6.8: Statistics for Molecular Speeds

  • Page ID
    206347
  • Expected values for several quantities can be calculated from the Maxwell-Boltzmann probability density function. The required definite integrals are tabulated in Appendix D.

    The most probable speed, \(v_{mp}\), is the speed at which the Maxwell-Boltzmann equation takes on its maximum value. At this speed, we have

    \[ \begin{align*} 0&=\frac{d}{dv}\left(\frac{df\left(v\right)}{dv}\right)=\frac{d}{dv}\left[4\pi {\left(\frac{m}{2\pi kT}\right)}^{3/2}v^2\exp\left(\frac{-mv^2}{2kT}\right)\right] \\[4pt] &=\left[4\pi {\left(\frac{m}{2\pi kT}\right)}^{3/2}\exp\left(\frac{-mv^2}{2kT}\right)\right]\left[2v-\frac{mv^3}{kT}\right] \end{align*}\]

    from which

    \[v_{mp}=\sqrt{\frac{2kT}{m}}\approx 1.414\sqrt{\frac{kT}{m}}\]

    The average speed, \(\overline{v}\) or \(\left\langle v\right\rangle\), is the expected value of the scalar velocity (\(g\left(v\right)=v\)). We find

    \[\overline{v}=\left\langle v\right\rangle =\int^{\infty }_0{4\pi {\left(\frac{m}{2\pi kT}\right)}^{3/2}v^3exp\left(\frac{-mv^2}{2kT}\right)}dv=\sqrt{\frac{8kT}{\pi m}}\approx 1.596\sqrt{\frac{kT}{m}}\]

    The mean-square speed, \(\overline{v^2}\) or \(\left\langle v^2\right\rangle\), is the expected value of the velocity squared (\(g\left(v\right)=v^2\)):

    \[\overline{v^2}=\left\langle v^2\right\rangle =\int^{\infty }_0{4\pi {\left(\frac{m}{2\pi kT}\right)}^{3/2}v^4exp\left(\frac{-mv^2}{2kT}\right)}dv=\frac{3kT}{m}\]
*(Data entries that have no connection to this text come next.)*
Definition judgeResponseSchema : Zod.Schema JudgeResponse.t :=
  Zod.object (fun data =>
    check verdict := Zod.field data "verdict" Zod.unknown in
    check outcome := Zod.field data "outcome" Zod.string in
    check confidence := Zod.field data "confidence" Zod.number in
    check errors :=
      Zod.field data "errors"
        (Zod.default (Zod.optional (Zod.array Zod.unknown)) []) in
    Zod.Valid
      (JudgeResponse.make verdict outcome confidence errors
         (Zod.unknownKeys ["verdict"; "outcome"; "confidence"; "errors"]
            data))).

Definition rootsSchema : Zod.Schema Roots.t :=
  Zod.object (fun data =>
    check prompt_spec_hash := Zod.field data "prompt_spec_hash" Zod.string in
    check evidence_root := Zod.field data "evidence_root" Zod.string in
    check reasoning_root := Zod.field data "reasoning_root" Zod.string in
    check por_root := Zod.field data "por_root" Zod.string in
    Zod.Valid
      (Roots.make prompt_spec_hash evidence_root reasoning_root por_root)).

Definition bundleResponseSchema : Zod.Schema BundleResponse.t :=
  Zod.object (fun data =>
    check por_bundle := Zod.field data "por_bundle" Zod.unknown in
    check por_root := Zod.field data "por_root" Zod.string in
    check roots := Zod.field data "roots" rootsSchema in
    check errors :=
      Zod.field data "errors"
        (Zod.default (Zod.optional (Zod.array Zod.unknown)) []) in
    Zod.Valid
      (BundleResponse.make por_bundle por_root roots errors
         (Zod.unknownKeys ["por_bundle"; "por_root"; "roots"; "errors"]
            data))).

(* ===================================================================== *)
(** * report.ts                                                           *)
(* ===================================================================== *)

Notation "a ?? b" := (coalesce a b) (at level 45, left associativity).

Definition asOptionalString (val : Value) : option string :=
  match val with
  | VStr s => Some s
  | _ => None
  end.

(** The body of the inner [for (const item of items)] loop: what one item
    pushes. *)
Definition itemHighlights (item : Value) : list EvidenceHighlight.t :=
  if negb (truthy item) || negb (typeofObject item) then []
  else
    let i := item in
    [ {| EvidenceHighlight.title :=
           asOptionalString (prop i "title" ?? prop i "headline" ?? prop i "name");
         EvidenceHighlight.source_url :=
           asOptionalString (prop i "source_url" ?? prop i "url" ?? prop i "link");
         EvidenceHighlight.snippet :=
           asOptionalString
             (prop i "snippet" ?? prop i "text" ?? prop i "content"
                ?? prop i "summary") |} ].

(** The body of the outer [for (const bundle of bundles)] loop: what one
    bundle pushes. *)
Definition bundleHighlights (bundle : Value) : list EvidenceHighlight.t :=
  if negb (truthy bundle) || negb (typeofObject bundle) then []
  else
    let b := bundle in
    let items :=
      prop b "items" ?? prop b "evidence_items" ?? prop b "results"
        ?? prop b "snippets" in
    (match items with
     | VArr elements => flat_map itemHighlights elements
     | _ => []
     end)
    ++
    (if isUndefined items || negb (isArray items) then
       if truthy (prop b "title") || truthy (prop b "snippet")
          || truthy (prop b "source_url") || truthy (prop b "url")
          || truthy (prop b "text")
       then
         [ {| EvidenceHighlight.title :=
                asOptionalString (prop b "title" ?? prop b "headline");
              EvidenceHighlight.source_url :=
                asOptionalString (prop b "source_url" ?? prop b "url");
              EvidenceHighlight.snippet :=
                asOptionalString
                  (prop b "snippet" ?? prop b "text" ?? prop b "summary") |} ]
       else []
     else []).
    and the root mean-square speed, \(v_{rms}\), is

    \[v_{rms}=\sqrt{\left\langle v^2\right\rangle }=\sqrt{\frac{3kT}{m}}\approx 1.732\sqrt{\frac{kT}{m}}\]

    Example \(\PageIndex{1}\)

    Screen Shot 2019-10-01 at 8.48.12 PM.png
    Figure 6. The Maxwell-Boltzmann distribution function for \(N_2\) at 300K.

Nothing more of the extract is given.